Zachxbt believes that the blame for losses lies in Coinbase leadership, does not signal the flight addresses, offer reactive support and quickly reacts to threats – rival problems like Kraken and Binance manage much more effectively.
Coinbase security crisis
Popular pseudonym investigator on the Zachxbt channel, alongside the zeroshadow researcher “Tanuki42”, discovered that at least $ 65 million was stolen from Coinbase users through social engineering scams between December 2024 and January 2025.
Their results, on the basis of chain data analysis and victim reports received via direct messages, suggest that the actual figure is probably much higher, because it does not take into account the cases reported directly to Coinbase or to police.
Scams generally involve attackers who pretend to be Coinbase support, using usurped phone numbers and emails to gain the confidence of victims, often taking advantage of personal data from private databases. The victims are led to transfer funds to compromised Coinbase portfolios and to fraudulent white list addresses.
A case involved a loss of $ 850,000, the stolen funds consolidated alongside assets of more than 25 other victims linked to the address “Coinbase-hold.eth”. Zachxbt assigned these scams to groups based in India and cybercriminals of low level of online communities like com. He criticized the risk models of Coinbase and the safety measures of customers, which, according to him, did not prevent more than $ 300 million in annual losses for such fraud.

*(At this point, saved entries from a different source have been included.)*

(* ===== verification/ProxyLoop.v ===== *)
(** * The claim loop of one phone ([worker/mod.rs], [worker/fleet.rs], [worker/pause.rs],
    [profile.rs], [main.rs])

    One thread per phone. It puts a build source in order, reports the phone's profile, waits
    for the client to be claimable and then claims, runs and re-reports until its budget is
    spent, a stop is raised or only an operator can help; anything else restarts it under a
    backoff. Where the builds come from is an interface: [Builds] is what the loop asks of
    pool mode and of version mode, and [BuildsLaws] what it relies on.

    The loops have no bound of their own, so each takes the number of passes it may make and
    answers [None] when it has made them: what is proved holds after any number of passes. *)

From Stdlib Require Import ZArith Lia String.
From stdpp Require Import prelude list.
From S2P Require Import Prelude Str Timing Json Errors Protocol ProxyBase ProxyServer ProxyApp ProxyLaunch ProxyJob ProxyResults.

Local Open Scope Z_scope.
Local Open Scope proxy_scope.

(** ** The profile *)

Definition FORM_FACTOR : str := lit "phone".
Definition OS_NAME : str := lit "iOS".
Definition OS_FAMILY : str := OS_NAME.
Definition UNKNOWN_HOST : str := lit "unknown-host".

(** What [devicectl] said of the phone, without the iOS version, which [Phone] keeps. *)
Record DeviceDetails := {
  identifier : str;
  product_type : str;
  marketing_name : option str;
  cpu_type : option str;
  details_name : option str;
}.

(** [str::replace], with a pattern that is not empty. *)
Fixpoint replace_skipping (skip : nat) (from to s : str) : str :=
  match s with
  | [] => []
  | c :: s' =>
      match skip with
      | S skip => replace_skipping skip from to s'
      | O => if starts_with s from then to ++ replace_skipping (pred (length from)) from to s'
             else c :: replace_skipping 0 from to s'
      end
  end.

Definition replace_all (from to s : str) : str := replace_skipping 0 from to s.

Definition render_client_details (template : str) (details : DeviceDetails) (host : str) : str :=
  replace_all (lit "{host}") host
    (replace_all (lit "{product_type}") (product_type details)
       (replace_all (lit "{udid}") (identifier details) template)).

(** From the node name the system answers, when it is UTF-8. *)
Definition host_name (nodename : option str) : str :=
  default UNKNOWN_HOST (nodename ≫= non_empty).

Definition trimmed (s : option str) : option str := t ← s; non_empty (trim t).

Definition device_name (entry_name : option str) (details : DeviceDetails) (facts : option DeviceFacts)
    : option str :=
  option_or entry_name (option_or (details_name details) (option_or (facts ≫= fact_name)
    (option_or (marketing_name details) (Some (product_type details))))).

Definition device_profile (entry_name : option str) (details : DeviceDetails) (phone : Phone)
    (capabilities : list str) : DeviceProfileFields :=
  let os_version := trimmed (os_version phone) in
  {| dp_device_name := device_name entry_name details (facts phone);
     device_form_factor := Some FORM_FACTOR;
     device_os_name := (fun _ => OS_NAME) <$> os_version;
     device_os_version := os_version;
     device_cpu_arch := trimmed (cpu_type details);
     device_os_family := Some OS_FAMILY;
     device_chip_model := facts phone ≫= fact_chip_model;
     device_ram_bytes := facts phone ≫= fact_ram_bytes;
     dp_capabilities := match capabilities with [] => None | _ => Some capabilities end |}.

Inaction of leadership and weak support
In addition to the scams in creeping social engineering, Zachxbt said that Coinbase had discreetly experienced several security incidents which were not publicly disclosed. These include violations involving old API keys used for tax software, which were supposed to have reading authorizations alone but were compromised, and a recent bug which made it possible to send verification codes to n ‘ No matter what an e-mail address, whether it is linked to an account.

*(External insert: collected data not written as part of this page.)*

Definition include (i : nat) (b : Build) (s : Selection) : Selection :=
  let new := new_runtimes b s in
  let cost := flag_cost b (length new) in
  if spent s + cost <=? ADVERTISED_FLAGS_MAX_BYTES then
    {| selected := selected s ++ [i]; seen := seen s ++ new; spent := spent s + cost |}
  else s.

Definition is_withdrawn (c : Catalog) (b : Build) : bool := bool_decide (version b ∈ withdrawn c).

Definition is_default (c : Catalog) (b : Build) : bool := bool_decide (cat_default c = Some (version b)).

Definition numbered (c : Catalog) : list (nat * Build) := imap pair (cat_builds c).

(** The default first, then the newer builds, while their flags fit. *)
Definition select (c : Catalog) : Selection :=
  let reserved :=
    match List.find (fun p => is_default c p.2 && negb (is_withdrawn c p.2)) (numbered c) with
    | Some p => include p.1 p.2 no_selection
    | None => no_selection
    end in
  foldl (fun s p => if is_withdrawn c p.2 || bool_decide (p.1 ∈ selected s) then s else include p.1 p.2 s)
    reserved (numbered c).

(** Every build this phone offers, newest upload first. *)
Definition offered (c : Catalog) : list Build :=
  map snd (List.filter (fun p => bool_decide (p.1 ∈ selected (select c))) (numbered c)).

Definition offers (c : Catalog) (v : str) : option Build :=
  List.find (fun b => str_eqb (version b) v) (offered c).

Definition version_flags (c : Catalog) : list str :=
  sort_stable str_leb (map (fun b => FLAG_PREFIX ++ version b) (offered c)).

Fixpoint build_flags (runtimes : list Runtime) : result (list str) Error :=
  match runtimes with
  | [] => Ok []
  | r :: runtimes =>
      match runtime_build_flag r with
      | Err e => Err e
      | Ok flag =>
          match build_flags runtimes with
          | Err e => Err e
          | Ok flags => Ok (match flag with Some f => f :: flags | None => flags end)
          end
      end
  end.

Definition advertised (c : Catalog) : result (list str) Error :=
  match build_flags (offered c ≫= readable_runtimes) with
  | Err e => Err e
  | Ok flags => Ok (dedup (sort_stable str_leb (version_flags c ++ flags)))
  end.

(** *** The build a claim runs on *)

Definition admits (admitted : option (list str)) (b : Build) : bool :=
  match admitted with
  | None => true
  | Some versions => existsb (str_eqb (version b)) versions
  end.

Definition carries_asked (runtime : option Runtime) (b : Build) : bool :=
  match runtime with None => true | Some r => carries b r end.

Definition choose (c : Catalog) (admitted : option (list str)) (runtime : option Runtime)
    : result Choice NoChoice :=
  let candidates := List.filter (admits admitted) (offered c) in
  match candidates with
  | [] => Err NoneAdmitted
  | _ =>
      let carrying := List.filter (carries_asked runtime) candidates in
      match List.find (is_default c) carrying with
      | Some b => Ok {| choice_build := b; choice_by := ByDefault |}
      | None =>
          match carrying with
          | b :: _ => Ok {| choice_build := b; choice_by := ByNewest |}
          | [] => Err (RuntimeNotCarried (map version candidates))
          end
      end
  end.

Definition listed (c : Catalog) : list Build := cat_builds c ++ cat_changed c ++ cat_older c.

(** Every runtime of the manifest, if the proxy can read them all. *)
Definition named_runtimes (b : Build) : option (list Runtime) := mapM runtime_of_value (build_runtimes b).

(** The runtimes in [one] not yet in [carried], in order. *)
Definition add_new (carried one : list Runtime) : list Runtime :=
  foldl (fun l r => if bool_decide (r ∈ l) then l else l ++ [r]) carried one.

Fixpoint carried_by (admitted : list str) (runtime : Runtime) (builds : list Build) (carried : list Runtime)
    : option (list Runtime) :=
  match builds with
  | [] => Some carried
  | b :: builds =>
      named ← named_runtimes b;
      if bool_decide (runtime ∈ named) then None
      else carried_by admitted runtime builds
             (if admits (Some admitted) b then add_new carried named else carried)
  end.

Definition carried_instead (c : Catalog) (admitted : list str) (runtime : Runtime) : option (list Runtime) :=
  if negb (cat_whole c) || bool_decide (admitted = []) ||
     (length (List.filter (admits (Some admitted)) (listed c)) <? length admitted)%nat
  then None
  else carried_by admitted runtime (listed c) [].

(** *** Withdrawing and listing *)

Definition check_offered (c : Catalog) : result unit CatalogError :=
  match offered c with
  | _ :: _ => Ok tt
  | [] =>
      if existsb (fun b => negb (is_withdrawn c b)) (cat_builds c) then Err CatalogTooLarge
      else Err (CatalogExhausted (withdrawn c))
  end.

(** A [BTreeSet], kept in order. *)
Definition withdraw (v : str) (c : Catalog) : Catalog :=
  {| cat_default := cat_default c; cat_builds := cat_builds c; cat_changed := cat_changed c;
     cat_older := cat_older c; cat_whole := cat_whole c;
     withdrawn := if bool_decide (v ∈ withdrawn c) then withdrawn c else sort_stable str_leb (v :: withdrawn c);
     listed_at := listed_at c |}.

Definition has_listing (c : Catalog) : bool := match cat_builds c with [] => false | _ => true end.

Definition with_listed_at (now : Z) (c : Catalog) : Catalog :=
  {| cat_default := cat_default c; cat_builds := cat_builds c; cat_changed := cat_changed c;
     cat_older := cat_older c; cat_whole := cat_whole c; withdrawn := withdrawn c; listed_at := Some now |}.

Definition catalog_error (e : CatalogError) : Error :=
  bail (match e with
        | CatalogEmpty => lit "the bucket publishes no app build this phone can install"
        | CatalogExhausted withdrawn => lit "this phone withdrew every build the bucket publishes (" ++
            join (lit ", ") withdrawn ++ lit "): each failed in a way that would repeat, so a claim could only fail its job"
        | CatalogTooLarge => lit "the bucket has no app build whose runtime flags fit the client profile"
        end).

Section Listing.
Context {St W : Type} `{Bucket W} `{ProxyHost W} `{ReleaseStore W}.
Context (max_pages : nat).

Definition due (c : Catalog) : prog St W bool :=
  match listed_at c with
  | None => ret true
  | Some at_ => do now <- io instant; ret (CATALOG_REFRESH <=? sat_sub now at_)
  end.

(** Answers the catalog as the listing leaves it, failed or not. *)
Definition list_catalog (reach : Reach) (c : Catalog) : prog St W (result unit Error * Catalog) :=
  do now <- io instant;
  let c := with_listed_at now c in
  do r <- io load_records;
  match r with
  | Err e => ret (Err e, c)
  | Ok records =>
      do r <- list_newest max_pages ADVERTISED_BUILDS (cat_default c) reach;
      match r with
      | Err e => ret (Err e, c)
      | Ok l =>
          let changed := List.filter (is_changed records) (newest l) in
          let builds := List.filter (fun b => negb (is_changed records b)) (newest l) in
          match builds with
          | [] => ret (Err (catalog_error CatalogEmpty), c)
          | _ =>
              ret (Ok tt, {| cat_default := cat_default c; cat_builds := builds; cat_changed := changed;
                             cat_older := older l; cat_whole := whole l; withdrawn := withdrawn c;
                             listed_at := Some now |})
          end
      end
  end.

Definition relist := list_catalog Newest.
Definition relist_whole := list_catalog Whole.
End Listing.
End Catalogs.

(** ** What is advertised fits a profile *)

(** The JSON text of a list of flags, none of which needs an escape. *)
Definition flags_json (flags : list str) : str :=
  lit "[" ++ join (lit ",") (map (fun f => [34] ++ f ++ [34]) flags) ++ lit "]".

(** A flag with its quotes and its comma. *)
Definition flag_room (f : str) : Z := str_len f + 3.

Fixpoint room {A} (size : A -> Z) (l : list A) : Z :=
  match l with
  | [] => 0
  | x :: l => size x + room size l
  end.

Lemma room_app {A} (size : A -> Z) a b : room size (a ++ b) = room size a + room size b.
Proof. induction a as [|x a IH]; cbn; lia. Qed.

Lemma room_perm {A} (size : A -> Z) a b : a ≡ₚ b -> room size a = room size b.
Proof. induction 1; cbn; lia. Qed.

Lemma room_nonneg {A} (size : A -> Z) l : (forall x, 0 <= size x) -> 0 <= room size l.
Proof. intros Hs. induction l as [|x l IH]; cbn; [lia|]. specialize (Hs x). lia. Qed.

Lemma room_submseteq {A} (size : A -> Z) a b : (forall x, 0 <= size x) -> a ⊆+ b -> room size a <= room size b.
Proof.
  intros Hs Hab. apply submseteq_Permutation in Hab as [k Hk]. rewrite (room_perm _ _ _ Hk), room_app.
  pose proof (room_nonneg size k Hs). lia.
Qed.

Lemma room_map {A B} (size : B -> Z) (f : A -> B) l : room size (map f l) = room (fun x => size (f x)) l.
Proof. induction l as [|x l IH]; cbn; congruence. Qed.

Lemma flag_room_nonneg f : 0 <= flag_room f.
Proof. unfold flag_room. pose proof (str_len_nonneg f). lia. Qed.

Lemma flags_json_len flags : str_len (flags_json flags) <= 2 + room flag_room flags.
Proof.
  unfold flags_json. rewrite !str_len_app. change (str_len (lit "[")) with 1. change (str_len (lit "]")) with 1.
  assert (str_len (join (lit ",") (map (fun f => [34] ++ f ++ [34]) flags)) <= room flag_room flags); [|lia].
  induction flags as [|f flags IH]; [done|]. cbn [map join room]. destruct flags as [|g flags].
  - cbn [map]. rewrite !str_len_app. change (str_len [34]) with 1. cbn [room]. unfold flag_room. lia.
  - cbn [map] in *. rewrite !str_len_app in *. change (str_len [34]) with 1 in *.
    change (str_len (lit ",")) with 1. unfold flag_room at 1. lia.
Qed.

(** *** Removing duplicates *)

Lemma dedup_from_elem last_ l x : x ∈ dedup_from last_ l -> x ∈ l.
Proof.
  revert last_. induction l as [|y l IH]; intros last_; cbn [dedup_from]; [done|].
  case_bool_decide; [intros Hx; right; by eapply IH|]. intros [->|Hx]%elem_of_cons; [left|right; by eapply IH].
Qed.

Lemma dedup_from_nodup last_ l :
  StronglySorted (le_of str_leb) l -> (forall y x, last_ = Some y -> x ∈ l -> str_leb y x = true) ->
  NoDup (dedup_from last_ l) /\ (forall y, last_ = Some y -> y ∉ dedup_from last_ l).
Proof.
  revert last_. induction l as [|x l IH]; intros last_ Hs Hlast; cbn [dedup_from].
  { split; [constructor|]. intros y _. apply not_elem_of_nil. }
  apply StronglySorted_inv in Hs as [Hs Hx]. rewrite Forall_forall in Hx.
  case_bool_decide as E.
  - apply IH; [done|]. intros y z Hy Hz. apply Hlast; [done|by right].
  - destruct (IH (Some x) Hs) as [Hn Hnx].
    { intros y z [= <-] Hz. by apply Hx. }
    split; [constructor; [by apply Hnx|done]|]. intros y -> [->|Hy]%elem_of_cons; [done|].
    apply E. f_equal. apply str_leb_antisym; [apply Hlast; [done|by left]|].
    apply Hx. by eapply dedup_from_elem.
Qed.

Lemma dedup_sorted l : NoDup (dedup (sort_stable str_leb l)) /\ dedup (sort_stable str_leb l) ⊆ l.
Proof.
  split.
  - apply dedup_from_nodup; [|done]. apply sort_stable_sorted; [apply str_leb_total|apply str_leb_trans].
  - intros x Hx. apply dedup_from_elem in Hx. by rewrite elem_of_sort_stable in Hx.
Qed.

Lemma dedup_from_keeps last_ l x : x ∈ l -> x ∈ dedup_from last_ l \/ last_ = Some x.
Proof.
  revert last_. induction l as [|y l IH]; intros last_ Hx; [by apply elem_of_nil in Hx|]. cbn [dedup_from].
  apply elem_of_cons in Hx as [->|Hx].
  - case_bool_decide; [by right|left; by left].
  - case_bool_decide as E; [by apply IH|]. left. destruct (IH (Some y) Hx) as [?|[= ->]]; [by right|by left].
Qed.

Lemma dedup_sorted_elem l x : x ∈ dedup (sort_stable str_leb l) <-> x ∈ l.
Proof.
  split; [apply dedup_sorted|]. intros Hx. rewrite <- (elem_of_sort_stable str_leb) in Hx.
  by destruct (dedup_from_keeps None _ _ Hx).
Qed.

Section Fits.
Context `{ReleaseTypes}.

Definition runtime_room : Z := str_len RUNTIME_BUILD_FLAG_PREFIX + RUNTIME_DIGEST_HEX_BYTES + 3.

Definition version_room (b : Build) : Z := str_len FLAG_PREFIX + str_len (version b) + 3.

(** What the build at a place of the listing costs besides its runtimes. *)
Definition slot_room (c : Catalog) (i : nat) : Z :=
  match cat_builds c !! i with Some b => version_room b | None => 0 end.

Record sound (c : Catalog) (s : Selection) : Prop := {
  sound_places : NoDup (selected s);
  sound_builds : forall i, i ∈ selected s -> exists b, cat_builds c !! i = Some b /\
    is_withdrawn c b = false /\ readable_runtimes b ⊆ seen s;
  sound_seen : NoDup (seen s);
  sound_spent : spent s = 2 + room (slot_room c) (selected s) + Z.of_nat (length (seen s)) * runtime_room;
  sound_fits : spent s <= ADVERTISED_FLAGS_MAX_BYTES;
}.

Lemma no_selection_sound c : sound c no_selection.
Proof.
  split; cbn; [constructor| |constructor|done|done]. intros i Hi. by apply elem_of_nil in Hi.
Qed.

Lemma new_runtimes_spec b s :
  NoDup (new_runtimes b s) /\ (forall r, r ∈ new_runtimes b s <-> r ∈ readable_runtimes b /\ r ∉ seen s).
Proof.
  unfold new_runtimes. split; [apply NoDup_remove_dups|]. intros r.
  rewrite elem_of_remove_dups, list_elem_of_filter. tauto.
Qed.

In 2023, $ 15.9 million was stolen in Coinbase Commerce, and a threat player laundered $ 38 million in BTCTURK piracy via Coinbase in just a few hours. The blame, according to the detective, largely falls to Coinbase leaders for systemic security and customer response failures.
Flight -related addresses are often not reported in compliance tools for weeks, leaving gaps in fraud detection. The victims frequently encounter ineffective customer support, with little follow -up, and the unavailability of the company outside American hours is problematic for a 24/7 global market.

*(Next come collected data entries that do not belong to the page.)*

Section VersionMode.
Context `{PT : ProxyTexts} `{JT : JobTexts} `{LT : LaunchTexts} `{RT : RuntimeTypes} `{!ReleaseTypes} `{!VersionTexts}.
Context {W : Type} `{MC : MgmtClient W} `{DC : DeviceControl W} `{PH : ProxyHost W} `{BU : Bucket W}
  `{RS : ReleaseStore W} `{BS : BuildStore W}.
Context (c : Claimant) (max_pages : nat).
Notation cfg := (phone_config c).
Notation bundle := (bundle_id cfg).
Notation on_the_phone T := (prog Phone W T).
Notation program T := (prog Device W T).

(** ** The phone *)

Definition running_version : on_the_phone (result (option str) Failed) :=
  do r <- app_version bundle (call_timeout cfg) (first_line_timeout cfg);
  match r with
  | Ok v => ret (Ok v)
  | Err e =>
      do reach <- io (reachability bundle);
      ret (match reach with
           | Reachable _ => Ok None
           | Unreachable reason =>
               Err {| failed_cause := DeviceUnreachable; failed_fault := TransientFault;
                      failed_error := with_context (lit "the phone is unreachable: " ++ reason) e;
                      failed_reported := false |}
           end)
  end.

Definition is_listing_refusal (cause : Cause) : bool :=
  match cause with RuntimesListFailed _ => true | _ => false end.

(** [RuntimesDifferError] when the two listings differ. *)
Definition check_runtimes (b : Build) : on_the_phone (result unit Failed) :=
  do r <- list_runtimes bundle (call_timeout cfg) (first_line_timeout cfg);
  ret (match in_context (lit "listing the runtimes the phone runs") r with
       | Err e =>
           Err (after_report
             (if existsb is_listing_refusal (causes e) then version_fault e else failed_device e))
       | Ok listing =>
           let reported := reported_keys listing in
           let published := runtime_keys b in
           if bool_decide (reported = published) then Ok tt
           else Err (after_report (version_fault (bail (lit "build " ++ version b ++
             lit " reports the runtimes " ++ join (lit ", ") reported ++
             lit ", but its manifest names " ++ join (lit ", ") published))))
       end).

He also added that competitors such as Kraken, OKX and Binance manage similar risks more effectively, Coinbase has not taken decisive measures against threatening American actors even at low level with poor operational security. Zachxbt said basic issues result from leadership decisions, not individual employees.
“Coinbase must urgently make changes because more and more users are scammed for tens of millions per month. Other major exchanges do not have similar panels created by fraud crooks. Although the victims are partially responsible, it is unreasonable to expect the elderly victims to include the nuances of the usurpation by email / telephone. »»
Free binance $ 600 (EXCLUSIVE Cryptopotato): Use this link to record a new account and receive an exclusive welcome offer of $ 600 on Binance (all details).
Limited offer for cryptopotate players at Bybit: Use this link to record and open a free $ 500 position on any part!